In August 2017 the tribe gave up and signed the same compact the other tribes had signed. Meantime it had operated for two years without a compact.

The current legal battle is over $10 million that the U.S. attorney of that time, Damon Martinez, required that the tribe put into a trust account while the battle over the compact raged. Martinez promised not to prosecute the tribe for operating without a compact as long as the funds continued to be collected.

With that battle over, the tribe wants its money back that were collected between 2015 and 2017. The state claims the same funds, which the federal government regards as profits from an illegally conducted gaming operation. The newest U.S. Attorney, John Anderson, has filed a forfeiture complaint to keep the money.

The tribe says the money should be used for the benefit of its members, including economic development. The state argues that to do so will mean that the tribe will pay nothing to the state for the two years it illegally operated without a compact.

It argues that in its original agreement with the U.S. Attorney that Martinez required “the Pueblo and the State of New Mexico reach an agreement over the disposition of the Trust Funds” after the compact issue was resolved.

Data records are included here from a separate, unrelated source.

(** X11. A supplied count vector seeds slot 0 as it is (lines 75-76): for
    valid arguments, column 0 of the returned table is the caller's vector
    and [richness[0]] is the number of its positive entries; the
    population array is not consulted for either. *)
Theorem supplied_counts_seed_slot_0 {G : Type} `{GeneratorContract G}
    (S J T : Z) (nu : Q) (num_log_steps num_log_steps_count : Z)
    (IC : option loc) (c : loc) (cv : list Z) (g : G) (h : heap) :
  (1 ≤ S)%Z → (1 ≤ J)%Z → (1 ≤ T)%Z →
  (0 ≤ num_log_steps)%Z → (0 ≤ num_log_steps_count)%Z →
  valid_IC S J IC h → h !! c = Some cv → valid_counts S J cv →
  ∃ h' o,
    voter_model S J T nu num_log_steps num_log_steps_count IC (Some c) g h
    = (h', Ok o) ∧
    out_richness o !! 0 = Some (count_positive cv) ∧
    out_counts o !! 0 = Some cv.
Proof.
  intros HS HJ HT HN HNc HIC Hc Hcv. unfold voter_model.
  destruct (log_schedule_steps J T num_log_steps HJ HT HN)
    as (ls & -> & Hsort & Hb & _).
  destruct (log_schedule_steps J T num_log_steps_count HJ HT HNc)
    as (lsc & -> & Hsortc & Hbc & _).
  destruct (voter_model_with_trace S J T nu HS HJ ls lsc IC (Some c) g h
              Hsort Hsortc) as (h' & o & cv' & Hrun & Hslot & _ & Hseed & _).
  { eapply Forall_impl; [|exact Hb]. simpl. intros. lia. }
  { eapply Forall_impl; [|exact Hbc]. simpl. intros. lia. }
  { done. }
  { by exists cv. }
  simpl in Hseed. rewrite Hc in Hseed. injection Hseed as <-.
  destruct Hslot as (Hr0 & Hc0 & _).
  by exists h', o.
Qed.

Lemma supplied_counts_seed_slot_0_witness :
  ∃ h' o,
    voter_model 3 4 2 (1 # 10) 4 3 (Some 0) (Some 1) (default_rng 5)
      [[2; 0; 2; 2]; [0; 1; 3]]%Z
    = (h', Ok o) ∧
    out_richness o !! 0 = Some (count_positive [0; 1; 3]%Z) ∧
    out_counts o !! 0 = Some [0; 1; 3]%Z.
Proof.
  apply (supplied_counts_seed_slot_0 3 4 2 (1 # 10) 4 3 (Some 0) 1
           [0; 1; 3]%Z (default_rng 5) [[2; 0; 2; 2]; [0; 1; 3]]%Z);
    try lia; try reflexivity.
  - exists [2; 0; 2; 2]%Z. split; [done|]. split; [done|].
    unfold in_range. repeat constructor; lia.
  - split; [done|]. split; [|done]. repeat constructor; lia.
Defined.

(** X12. A run with nu <> 0 never stops early and samples at every entry
    of each schedule but the last. For valid arguments, [T >= 1] and at
    least one requested point in each schedule, the returned [time] is 0
    followed by [t / J] for every entry [t] of [log_steps] except the last
    one; [time_c] is the same for [log_steps_count], followed by the 0 of
    the slot never written; and [richness] has [len(log_steps)] entries,
    all at least 1. *)
Theorem speciating_run_samples_all_but_last {G : Type} `{GeneratorContract G}
    (S J T : Z) (nu : Q) (num_log_steps num_log_steps_count : Z)
    (IC opinion_counts : option loc) (g : G) (h : heap) :
  (1 ≤ S)%Z → (1 ≤ J)%Z → (1 ≤ T)%Z →
  (1 ≤ num_log_steps)%Z → (1 ≤ num_log_steps_count)%Z →
  ¬ (nu == 0)%Q →
  valid_IC S J IC h → valid_opinion_counts S J opinion_counts h →
  ∃ h' o log_steps log_steps_count,
    log_schedule J (T * J) num_log_steps = Ok log_steps ∧
    log_schedule J (T * J) num_log_steps_count = Ok log_steps_count ∧
    voter_model S J T nu num_log_steps num_log_steps_count
      IC opinion_counts g h = (h', Ok o) ∧
    out_time o
    = 0%Q :: (generation_time J <$> take (length log_steps - 1) log_steps) ∧
    out_time_c o
    = (0%Q :: (generation_time J <$>
                 take (length log_steps_count - 1) log_steps_count)) ++ [0%Q] ∧
    length (out_richness o) = length log_steps ∧
    Forall (λ r, (1 ≤ r)%Z) (out_richness o).
Proof.
  intros HS HJ HT HN HNc Hnu HIC Hoc. unfold voter_model.
  destruct (log_schedule_steps J T num_log_steps HJ HT ltac:(lia))
    as (ls & Els & Hsort & Hb & Hne).
  destruct (log_schedule_steps J T num_log_steps_count HJ HT ltac:(lia))
    as (lsc & Elsc & Hsortc & Hbc & Hnec).
  rewrite Els, Elsc.
  destruct (voter_model_with_trace S J T nu HS HJ ls lsc IC opinion_counts g h
              Hsort Hsortc) as (h' & o & cv & Hrun & _ & _ & _ & Hfull).
  { eapply Forall_impl; [|exact Hb]. simpl. intros. lia. }
  { eapply Forall_impl; [|exact Hbc]. simpl. intros. lia. }
  { done. }
  { done. }
  exists h', o, ls, lsc. split; [done|]. split; [done|]. split; [done|].
  apply Hfull.
  - destruct (Qeq_bool nu 0) eqn:E; [|done]. by apply Qeq_bool_iff in E.
  - lia.
  - lia.
  - nia.
  - eapply Forall_impl; [|exact Hb]. simpl. intros. lia.
  - eapply Forall_impl; [|exact Hbc]. simpl. intros. lia.
Qed.

Lemma speciating_run_samples_all_but_last_witness :
  ∃ h' o log_steps log_steps_count,
    log_schedule 3 (4 * 3) 5 = Ok log_steps ∧
    log_schedule 3 (4 * 3) 3 = Ok log_steps_count ∧
    voter_model 2 3 4 (1 # 10) 5 3 (Some 0) None (default_rng 3) [[0; 1; 1]%Z]
    = (h', Ok o) ∧
    out_time o
    = 0%Q :: (generation_time 3 <$> take (length log_steps - 1) log_steps) ∧
    out_time_c o
    = (0%Q :: (generation_time 3 <$>
                 take (length log_steps_count - 1) log_steps_count)) ++ [0%Q] ∧
    length (out_richness o) = length log_steps ∧
    Forall (λ r, (1 ≤ r)%Z) (out_richness o).
Proof.
  apply (speciating_run_samples_all_but_last 2 3 4 (1 # 10) 5 3 (Some 0) None
           (default_rng 3) [[0; 1; 1]%Z]); try lia.
  - intros E. vm_compute in E. discriminate.
  - exists [0; 1; 1]%Z. split; [done|]. split; [done|].
    unfold in_range. repeat constructor; lia.
  - done.
Defined.

(** ** The richness stays within bounds *)

(** X13. The richness never exceeds the number of labels nor the number
    of individuals: every entry of the richness series a valid call
    returns, written or not, early return or not, lies between 0 and
    [min(S, J)]. *)
Theorem richness_within_labels_and_individuals {G : Type} `{GeneratorContract G}
    (S J T : Z) (nu : Q) (num_log_steps num_log_steps_count : Z)
    (IC opinion_counts : option loc) (g : G) (h : heap) :
  (1 ≤ S)%Z → (1 ≤ J)%Z → (1 ≤ T)%Z →
  (0 ≤ num_log_steps)%Z → (0 ≤ num_log_steps_count)%Z →
  valid_IC S J IC h → valid_opinion_counts S J opinion_counts h →
  ∃ h' o,
    voter_model S J T nu num_log_steps num_log_steps_count
      IC opinion_counts g h = (h', Ok o) ∧
    Forall (λ r, (0 ≤ r ≤ Z.min S J)%Z) (out_richness o).
Proof.
  intros HS HJ HT HN HNc HIC Hoc. unfold voter_model.
  destruct (log_schedule_steps J T num_log_steps HJ HT HN)
    as (ls & -> & Hsort & Hb & _).
  destruct (log_schedule_steps J T num_log_steps_count HJ HT HNc)
    as (lsc & -> & Hsortc & Hbc & _).
  destruct (voter_model_with_trace S J T nu HS HJ ls lsc IC opinion_counts g h
              Hsort Hsortc) as (h' & o & cv & Hrun & _ & Hbound & _).
  { eapply Forall_impl; [|exact Hb]. simpl. intros. lia. }
  { eapply Forall_impl; [|exact Hbc]. simpl. intros. lia. }
  { done. }
  { done. }
  by exists h', o.
Qed.

Lemma richness_within_labels_and_individuals_witness :
  ∃ h' o,
    voter_model 5 3 4 (1 # 2) 5 3 (Some 0) None (default_rng 3) [[0; 4; 1]%Z]
    = (h', Ok o) ∧
    Forall (λ r, (0 ≤ r ≤ Z.min 5 3)%Z) (out_richness o).
Proof.
  apply (richness_within_labels_and_individuals 5 3 4 (1 # 2) 5 3 (Some 0) None
           (default_rng 3) [[0; 4; 1]%Z]); try lia.
  - exists [0; 4; 1]%Z. split; [done|]. split; [done|].
    unfold in_range. repeat constructor; lia.
  - done.
Defined.

(** ** The abundance checkpoint *)

(** X14. What an abundance checkpoint writes (lines 103-110). When step
    [t] is the one the abundance index [k_c] waits for, the checkpoint
    writes into column [k_c] of the table, for every label of [0, S), the
    number of individuals that hold it now (the [Counter] of the
    population, scattered over a zero vector), and [t / J] into
    [time_c[k_c]]; it advances [k_c] by one and leaves the other columns,
    the richness series and the population as they are. *)
Theorem abundance_checkpoint_stores_label_counts {G : Type} `{GeneratorContract G}
    (S J : Z) (log_steps log_steps_count : list Z) (t : Z)
    (f : @frame G) (h : heap) (a : list Z) :
  (1 ≤ S)%Z → (1 ≤ J)%Z →
  frame_ok S J (Z.of_nat (length log_steps))
           (Z.of_nat (length log_steps_count)) f →
  h !! opinions f = Some a → Forall (in_range S) a →
  pending log_steps_count (k_c f) t →
  ∃ h' f',
    record_counts S J log_steps_count t f h = (h', Ok f') ∧
    opinion_counts_store f' !! Z.to_nat (k_c f) = Some (label_counts S a) ∧
    time_c f' !! Z.to_nat (k_c f) = Some (generation_time J t) ∧
    k_c f' = (k_c f + 1)%Z ∧
    (∀ c, c ≠ Z.to_nat (k_c f) →
          opinion_counts_store f' !! c = opinion_counts_store f !! c) ∧
    richness f' = richness f ∧ time f' = time f ∧
    h' !! opinions f = Some a.
Proof.
  intros HS HJ Hf Hops Ha Hpend.
  pose proof Hf as (_ & (Hc1 & Hc2) & _ & _ & (Htabl & _) & (Htcl & _)).
  pose proof Hpend as [Hlt _].
  eexists _, _. split.
  { exact (record_counts_hit S J log_steps log_steps_count HS HJ
             t f h a Hf Hops Ha Hpend). }
  simpl. split; [|split; [|split; [done|split; [|split; [done|split; [done|]]]]]].
  - apply list_lookup_insert_eq. lia.
  - apply list_lookup_insert_eq. lia.
  - intros c Hc. by apply list_lookup_insert_ne.
  - apply lookup_alloc_old. done.
Qed.

Lemma abundance_checkpoint_stores_label_counts_witness :
  let f := Frame 0 1 [2; 0; 0]%Z [[1; 2]; [0; 0]; [0; 0]]%Z
                 [0; 0; 0]%Q [0; 0; 0]%Q 1 1 (default_rng 1) in
  ∃ h' f',
    record_counts 2 3 [3; 6]%Z 3 f [[0; 0; 1]; [1; 2]]%Z = (h', Ok f') ∧
    opinion_counts_store f' !! Z.to_nat (k_c f) = Some (label_counts 2 [0; 0; 1]%Z) ∧
    time_c f' !! Z.to_nat (k_c f) = Some (generation_time 3 3) ∧
    k_c f' = (k_c f + 1)%Z ∧
    (∀ c, c ≠ Z.to_nat (k_c f) →
          opinion_counts_store f' !! c = opinion_counts_store f !! c) ∧
    richness f' = richness f ∧ time f' = time f ∧
    h' !! opinions f = Some [0; 0; 1]%Z.
Proof.
  intros f.
  apply (abundance_checkpoint_stores_label_counts 2 3 [3; 6]%Z [3; 6]%Z 3 f
           [[0; 0; 1]; [1; 2]]%Z [0; 0; 1]%Z); try lia; try reflexivity.
  - unfold frame_ok. simpl. split; [lia|]. split; [lia|]. split; [done|].
    split; [|split].
    + exists [2%Z]. split; [done|]. split; [repeat constructor; lia|by left].
    + split; [done|]. intros [|[|[|c]]] col Hc; simpl in Hc; simplify_eq; simpl.
      * split; [done|]. split; [repeat constructor; lia|done].
      * done.
      * done.
    + split; [done|]. intros [|[|[|c]]] q Hge Hc; simpl in Hc; simplify_eq; done.
  - unfold in_range. repeat constructor; lia.
  - split; [simpl; lia|done].
Defined.

(** ** Sampling times *)

Lemma generation_time_lt J t s :
  (1 ≤ J)%Z → (t < s)%Z → (generation_time J t < generation_time J s)%Q.
Proof.
  intros HJ Hts. unfold generation_time. rewrite !Qred_correct.
  unfold Qdiv. apply Qmult_lt_compat_r.
  - apply Qinv_lt_0_compat. unfold Qlt. simpl. lia.
  - unfold Qlt. simpl. lia.
Qed.

Lemma generation_time_pos J t :
  (1 ≤ J)%Z → (1 ≤ t)%Z → (0 < generation_time J t)%Q.
Proof.
  intros HJ Ht. unfold generation_time. rewrite Qred_correct.
  unfold Qdiv. apply Qmult_lt_0_compat.
  - unfold Qlt. simpl. lia.
  - apply Qinv_lt_0_compat. unfold Qlt. simpl. lia.
Qed.

Lemma sorted_take {A} (R : A → A → Prop) (l : list A) n :
  StronglySorted R l → StronglySorted R (take n l).
Proof.
  intros Hs. revert n. induction Hs as [|x l Hs IH Hx]; intros [|n]; simpl;
    try constructor.
  - apply IH.
  - by apply Forall_take.
Qed.

Lemma sorted_generation_times J (l : list Z) :
  (1 ≤ J)%Z → StronglySorted Z.lt l →
  StronglySorted Qlt (generation_time J <$> l).
Proof.
  intros HJ Hs. induction Hs as [|x l Hs IH Hx]; csimpl; constructor; [done|].
  apply Forall_fmap. eapply Forall_impl; [|exact Hx].
  simpl. intros s Hxs. by apply generation_time_lt.
Qed.

(** X15. In a run with nu <> 0 the richness times come back strictly
    increasing, starting at 0: each sample is later than the one before.
    (The abundance times do not: their last slot is the 0 of a slot never
    written.) *)
Theorem richness_times_strictly_increase {G : Type} `{GeneratorContract G}
    (S J T : Z) (nu : Q) (num_log_steps num_log_steps_count : Z)
    (IC opinion_counts : option loc) (g : G) (h : heap) :
  (1 ≤ S)%Z → (1 ≤ J)%Z → (1 ≤ T)%Z →
  (1 ≤ num_log_steps)%Z → (1 ≤ num_log_steps_count)%Z →
  ¬ (nu == 0)%Q →
  valid_IC S J IC h → valid_opinion_counts S J opinion_counts h →
  ∃ h' o,
    voter_model S J T nu num_log_steps num_log_steps_count
      IC opinion_counts g h = (h', Ok o) ∧
    out_time o !! 0 = Some 0%Q ∧
    StronglySorted Qlt (out_time o) ∧
    ¬ StronglySorted Qlt (out_time_c o).
Proof.
  intros HS HJ HT HN HNc Hnu HIC Hoc. unfold voter_model.
  destruct (log_schedule_steps J T num_log_steps HJ HT ltac:(lia))
    as (ls & Els & Hsort & Hb & Hne).
  destruct (log_schedule_steps J T num_log_steps_count HJ HT ltac:(lia))
    as (lsc & Elsc & Hsortc & Hbc & Hnec).
  rewrite Els, Elsc.
  destruct (voter_model_with_trace S J T nu HS HJ ls lsc IC opinion_counts g h
              Hsort Hsortc) as (h' & o & cv & Hrun & _ & _ & _ & Hfull).
  { eapply Forall_impl; [|exact Hb]. simpl. intros. lia. }
  { eapply Forall_impl; [|exact Hbc]. simpl. intros. lia. }
  { done. }
  { done. }
  exists h', o. split; [done|].
  destruct Hfull as (Ht & Htc & _).
  - destruct (Qeq_bool nu 0) eqn:E; [|done]. by apply Qeq_bool_iff in E.
  - lia.
  - lia.
  - nia.
  - eapply Forall_impl; [|exact Hb]. simpl. intros. lia.
  - eapply Forall_impl; [|exact Hbc]. simpl. intros. lia.
  - rewrite Ht, Htc. split; [done|]. split.
    + constructor.
      * apply sorted_generation_times; [done|]. by apply sorted_take.
      * apply Forall_fmap, Forall_take. eapply Forall_impl; [|exact Hb].
        simpl. intros t Hbt. apply generation_time_pos; lia.
    + intros Hs. apply StronglySorted_inv in Hs as [_ Hall].
      apply Forall_app in Hall as [_ Hlast].
      apply list.Forall_cons in Hlast as [Hlast _].
      by apply Qlt_irrefl in Hlast.
Qed.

The tribe has tried to reach such an agreement with the state, without success, and after five meetings says the pueblo’s filing.

The tribe claims it has offered concessions, such as distributing a large share of the money to community organizations and emergency services in the Pojoaque Valley. Or even splitting the funds down the middle with New Mexico.

Instead the state demanded additional payments of $1.1 million to its general fund.

The tribe took the state and the federal government to Pojoaque Tribal Court, which ruled that the pueblo be paid the money. The tribe says the federal court should recognize the tribal court’s ruling in the spirit of “comity” between different political entities.